Your objective:
Under this line are the records; write out word for word the part that begins at the line containing "apply elem_of_cons in" and ends at the line containing "Proof. intros Hu", and no more.

Dataset items:
-------------------------

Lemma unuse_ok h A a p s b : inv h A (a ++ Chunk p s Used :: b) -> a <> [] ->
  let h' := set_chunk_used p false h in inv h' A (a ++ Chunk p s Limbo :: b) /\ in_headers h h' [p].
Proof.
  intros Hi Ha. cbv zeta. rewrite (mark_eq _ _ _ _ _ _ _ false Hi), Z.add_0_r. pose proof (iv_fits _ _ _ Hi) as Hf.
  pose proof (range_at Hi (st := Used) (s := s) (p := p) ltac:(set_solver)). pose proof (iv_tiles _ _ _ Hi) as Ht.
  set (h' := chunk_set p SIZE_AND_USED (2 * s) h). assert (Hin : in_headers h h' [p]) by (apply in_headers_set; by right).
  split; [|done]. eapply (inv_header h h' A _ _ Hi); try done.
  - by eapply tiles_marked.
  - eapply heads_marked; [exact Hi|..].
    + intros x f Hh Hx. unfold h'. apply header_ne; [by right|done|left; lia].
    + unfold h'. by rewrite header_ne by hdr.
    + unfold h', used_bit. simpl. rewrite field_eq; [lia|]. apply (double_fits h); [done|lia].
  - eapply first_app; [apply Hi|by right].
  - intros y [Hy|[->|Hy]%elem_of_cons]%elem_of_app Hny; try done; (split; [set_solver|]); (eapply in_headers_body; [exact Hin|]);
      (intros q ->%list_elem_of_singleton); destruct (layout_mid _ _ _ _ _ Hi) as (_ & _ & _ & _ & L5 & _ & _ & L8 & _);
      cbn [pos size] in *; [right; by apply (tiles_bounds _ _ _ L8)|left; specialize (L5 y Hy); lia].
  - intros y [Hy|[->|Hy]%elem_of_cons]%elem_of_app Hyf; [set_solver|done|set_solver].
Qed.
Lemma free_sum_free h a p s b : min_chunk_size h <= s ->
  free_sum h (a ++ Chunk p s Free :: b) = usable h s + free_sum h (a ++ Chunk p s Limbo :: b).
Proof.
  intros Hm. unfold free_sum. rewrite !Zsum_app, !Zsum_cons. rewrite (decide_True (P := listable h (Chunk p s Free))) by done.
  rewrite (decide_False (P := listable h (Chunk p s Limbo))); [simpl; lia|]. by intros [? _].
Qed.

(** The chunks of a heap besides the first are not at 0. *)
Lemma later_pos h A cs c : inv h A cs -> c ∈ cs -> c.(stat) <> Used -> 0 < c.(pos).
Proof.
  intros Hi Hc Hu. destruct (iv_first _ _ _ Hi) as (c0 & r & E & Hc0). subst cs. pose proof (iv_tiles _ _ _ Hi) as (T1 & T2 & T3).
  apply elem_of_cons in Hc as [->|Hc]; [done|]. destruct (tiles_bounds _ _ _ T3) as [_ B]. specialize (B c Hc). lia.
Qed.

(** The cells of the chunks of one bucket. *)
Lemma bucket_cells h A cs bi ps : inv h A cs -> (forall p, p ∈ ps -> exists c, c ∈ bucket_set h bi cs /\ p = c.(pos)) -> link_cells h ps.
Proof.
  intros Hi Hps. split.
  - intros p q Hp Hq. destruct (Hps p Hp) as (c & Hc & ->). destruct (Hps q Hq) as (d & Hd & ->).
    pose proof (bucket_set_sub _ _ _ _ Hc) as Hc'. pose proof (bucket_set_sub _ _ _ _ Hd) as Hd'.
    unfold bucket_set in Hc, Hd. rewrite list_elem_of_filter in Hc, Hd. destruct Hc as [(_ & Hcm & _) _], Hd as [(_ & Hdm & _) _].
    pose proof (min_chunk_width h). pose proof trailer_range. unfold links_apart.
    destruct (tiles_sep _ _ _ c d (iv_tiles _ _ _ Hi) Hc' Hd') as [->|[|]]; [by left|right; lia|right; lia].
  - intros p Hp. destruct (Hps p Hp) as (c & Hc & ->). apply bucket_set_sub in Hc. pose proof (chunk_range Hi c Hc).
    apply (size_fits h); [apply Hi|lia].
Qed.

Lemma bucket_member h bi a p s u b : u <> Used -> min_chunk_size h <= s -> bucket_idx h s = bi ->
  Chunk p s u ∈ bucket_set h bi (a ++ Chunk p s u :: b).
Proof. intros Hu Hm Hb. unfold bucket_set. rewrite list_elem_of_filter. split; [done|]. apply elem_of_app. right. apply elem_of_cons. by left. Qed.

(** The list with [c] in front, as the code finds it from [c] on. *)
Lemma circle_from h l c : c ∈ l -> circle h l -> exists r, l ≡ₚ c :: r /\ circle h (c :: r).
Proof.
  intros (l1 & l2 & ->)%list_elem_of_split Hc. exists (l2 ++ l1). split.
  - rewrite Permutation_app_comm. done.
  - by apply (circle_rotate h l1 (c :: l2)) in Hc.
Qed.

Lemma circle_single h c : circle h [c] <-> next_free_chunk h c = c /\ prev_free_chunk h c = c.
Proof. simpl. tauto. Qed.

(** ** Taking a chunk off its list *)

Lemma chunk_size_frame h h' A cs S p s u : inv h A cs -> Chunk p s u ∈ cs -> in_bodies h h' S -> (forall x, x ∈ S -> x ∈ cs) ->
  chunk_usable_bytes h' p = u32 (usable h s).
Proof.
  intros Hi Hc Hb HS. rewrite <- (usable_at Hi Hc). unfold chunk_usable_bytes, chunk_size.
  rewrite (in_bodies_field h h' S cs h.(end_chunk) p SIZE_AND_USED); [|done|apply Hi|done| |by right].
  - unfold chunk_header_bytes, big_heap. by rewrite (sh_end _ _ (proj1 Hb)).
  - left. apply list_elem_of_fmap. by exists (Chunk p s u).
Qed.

-------------------------

Written answer:
  apply elem_of_cons in Hc as [->|Hc]; [done|]. destruct (tiles_bounds _ _ _ T3) as [_ B]. specialize (B c Hc). lia.
Qed.

(** The cells of the chunks of one bucket. *)
Lemma bucket_cells h A cs bi ps : inv h A cs -> (forall p, p ∈ ps -> exists c, c ∈ bucket_set h bi cs /\ p = c.(pos)) -> link_cells h ps.
Proof.
  intros Hi Hps. split.
  - intros p q Hp Hq. destruct (Hps p Hp) as (c & Hc & ->). destruct (Hps q Hq) as (d & Hd & ->).
    pose proof (bucket_set_sub _ _ _ _ Hc) as Hc'. pose proof (bucket_set_sub _ _ _ _ Hd) as Hd'.
    unfold bucket_set in Hc, Hd. rewrite list_elem_of_filter in Hc, Hd. destruct Hc as [(_ & Hcm & _) _], Hd as [(_ & Hdm & _) _].
    pose proof (min_chunk_width h). pose proof trailer_range. unfold links_apart.
    destruct (tiles_sep _ _ _ c d (iv_tiles _ _ _ Hi) Hc' Hd') as [->|[|]]; [by left|right; lia|right; lia].
  - intros p Hp. destruct (Hps p Hp) as (c & Hc & ->). apply bucket_set_sub in Hc. pose proof (chunk_range Hi c Hc).
    apply (size_fits h); [apply Hi|lia].
Qed.

Lemma bucket_member h bi a p s u b : u <> Used -> min_chunk_size h <= s -> bucket_idx h s = bi ->
  Chunk p s u ∈ bucket_set h bi (a ++ Chunk p s u :: b).
Proof. intros Hu Hm Hb. unfold bucket_set. rewrite list_elem_of_filter. split; [done|]. apply elem_of_app. right. apply elem_of_cons. by left. Qed.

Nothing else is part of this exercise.